The Quran states that the Torah and the Gospels are Holy Scriptures as well. Nevertheless, the Islamic leaders claim that the Bibles used by Christians and Jews are not the authentic scriptures but have been changed by the church. Considering the fact that the Quran also states that no man can destroy the word of God, the question remains that if the currently used Bible is, as the Islamic leaders so claim, a changed and untrustworthy document where is the real Torah and the Gospels?

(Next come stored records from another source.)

(** The gateway derived for a subnet is a host address of it: when IPAM names
    no gateway and the last byte of the mask is even (a prefix shorter than
    the address), the gateway that is assigned is in the subnet of the pod's
    address and is not the network's own address. *)
Theorem derived_gateway_in_subnet idx ip mask net m :
  IP_Mask ip mask = Some net → last mask = Some m → Z.even (b2z m) = true →
  ∃ gw, gateway_of (mkIPConfig idx (mkIPNet ip mask) None) = Some gw ∧
    IP_Mask gw mask = Some net ∧ gw ≠ net.
Proof.
  intros Hnet Hlast Heven. destruct (IP_Mask_some _ _ _ Hnet) as (ip' & Hl & ->).
  pose proof (effective_mask_last ip mask m Hlast) as Heff. apply last_Some in Heff as [ms Ems].
  rewrite Ems in *. rewrite length_app in Hl. simpl in Hl.
  destruct ip' as [|x a _] using rev_ind; [simpl in Hl; lia|]. rewrite length_app in Hl. simpl in Hl.
  assert (length a = length ms) as Hla by lia. rewrite zip_band_snoc in * by done.
  destruct (band_succ x m Heven) as [Hsucc Hne].
  exists (zip_with band a ms ++ [z2b (b2z (band x m) + 1)]). split_and!.
  - unfold gateway_of. cbn [ipc_Gateway ipc_Address IPNet_IP IPNet_Mask]. rewrite Hnet. simpl default. apply incr_last_snoc.
  - rewrite (IP_Mask_same_length ip mask), Ems.
    + rewrite zip_band_snoc by (rewrite length_zip_with; lia). by rewrite zip_band_idem, Hsucc.
    + rewrite Ems, !length_app, length_zip_with. simpl. lia.
  - intros [_ E]%app_inj_tail. by apply Hne.
Qed.

(** For a host route there is no such address: the gateway derived for
    10.0.0.5/32 is 10.0.0.6, outside the subnet. *)
Theorem derived_gateway_host_route :
  ∃ gw, gateway_of (mkIPConfig None (mkIPNet [x0a; x00; x00; x05] (CIDRMask 32 4)) None) = Some gw ∧
    gw = [x0a; x00; x00; x06] ∧ IP_Mask gw (CIDRMask 32 4) ≠ IP_Mask [x0a; x00; x00; x05] (CIDRMask 32 4).
Proof. eexists. split; [reflexivity|]. split; [reflexivity|]. by vm_compute. Qed.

If the Quranic claim that the word of God can never be perverted and changed, then there must be a copy of the real Torah and the Gospels somewhere. To this question Muslims have not credible answers. There is no such difference or variance between today’s Scriptures and the original writings. Our modern Bibles go back to the very ancient copies of the scriptures that in some cases date back to only 50 years from Christ Himself. There are even copies of the Old Testament that date several hundred
years before Christ.

Definitely and for sure, one can not find any ancient writings that have been as carefully and precisely copied and preserved as the Bible has been. There are thousands of ancient manuscripts in world museums that testify to this fact. Therefore the claim that the Bible is a changed and false scripture is totally baseless and is nothing but a ploy to confuse and mislead people by the Islamic leaders.

In any event, the burning of any book, especially one that is honored and revered by a great majority of people around the world, is an unacceptable and immoral act and must be condemned by the world community.